Australians who elected those opposite in 2013 were sold a message that there would be a funding match dollar for dollar. They were misled then. And the lie that was on those blue-and-white-striped posters that everybody saw as they walked in was so disingenuous that it did not even have a little asterisk at the bottom that said, 'But we won't be giving you years 5 and 6.' It did not even say that. So at this juncture, four years down the track, why should the Australian people trust you now, when you failed so badly then? Why should senators on this side, who absolutely believe in equitable access to funding for all children in all systems, believe that the legislation that you are pushing through this house with unseemly haste is actually going to address any of those inequities that were in fact the driver of the research that was undertaken by Mr David Gonski and his team?
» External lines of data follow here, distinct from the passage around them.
Lemma current_targets_limited_witness :
  limit_currents limited_conf (flit 5 10) f0 (f_of_int 100) = (f0, f_of_int 60) /\
  input_ok limited_conf (flit 5 10) (f_of_int 60).
Proof.
  assert (E : limit_currents limited_conf (flit 5 10) f0 (f_of_int 100) = (f0, f_of_int 60)) by (vm_compute; reflexivity).
  split; [exact E|].
  assert (Hsm : forall n, (0 <= n < 1000)%Z -> fr (f_of_int n) = IZR n) by (intros n Hn; apply fr_of_int; unfold small; lia).
  pose proof (current_targets_limited limited_conf (flit 5 10) f0 (f_of_int 100)) as H. rewrite E in H.
  refine (proj2 (proj2 (proj2 (proj2 (H _ _ _ _ _ _)))) _ _); try (vm_compute; reflexivity).
  - assert (H60 : fr (- f_of_int 60)%f32 = -60) by (rewrite fr_opp, Hsm by lia; lra).
    assert (H20 : fr (- f_of_int 20)%f32 = -20) by (rewrite fr_opp, Hsm by lia; lra).
    split; try (vm_compute; reflexivity).
    + change (lo_current_max limited_conf) with (f_of_int 60). rewrite Hsm by lia. lra.
    + change (lo_current_min limited_conf) with (- f_of_int 60)%f32. lra.
    + change (lo_in_current_max limited_conf) with (f_of_int 30). rewrite Hsm by lia. lra.
    + change (lo_in_current_min limited_conf) with (- f_of_int 20)%f32. lra.
  - change (fr f0) with 0. rewrite Rabs_R0. lra.
  - rewrite fr_half, Rabs_right; lra.
Defined.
Prove it to me, Minister. Show me the figures. Help me understand. Answer the questions. Where did 80-20 come from? What is the deal that you have done—hopefully, well negotiated by Senator Back but still unseen by anybody in the sector that I have been in touch with? Show us the paper. Show us the money! Show the 25 per cent of Australian students in Catholic schools that they are not going to get done over in the next 12 months by this little deal that you have stitched up in the last day.
The reason we ended up with the report that we got from Mr Gonski, and the recommendation that he and his team put together—which was fair funding for every child in every single school, with additional loadings on top of that SRS evening out for disability, for indigeneity, for small and country schools, for low SES and non-English-speaking backgrounds—is that their experience of seeing Australian schools across this country was eye opening. I remember reading reports saying they could not believe that they had gone to schools where the resourcing was so totally inadequate that they were surprised that any learning at all could happen.
At the heart of all of this, it is not a game of politics. It is about the capacity to create an environment in which the young people of our country, whom I consider to be our greatest asset, can learn—where teachers do not have to ask the P&F to fundraise to be able to buy $10,000 worth of school readers so that children in kindergarten and first class can have a book that is not dog-eared and falling apart, and actually learn to read. That is the kind of resourcing that I want for schools. I do not want primary school teachers to have to choose two, out of six kids who need Reading Recovery, because that is all they can afford, damning the other four to lost opportunities for learning.
Explain to me, Minister, what you are doing and how it is going to work, because, frankly, I do not have any confidence in the numbers that you speak about, and neither the Catholic sector nor the government sector has any. Indeed, no-one who has interacted with you in this process actually believes you. Prove to it me, Minister. I would love to have some answers to my questions.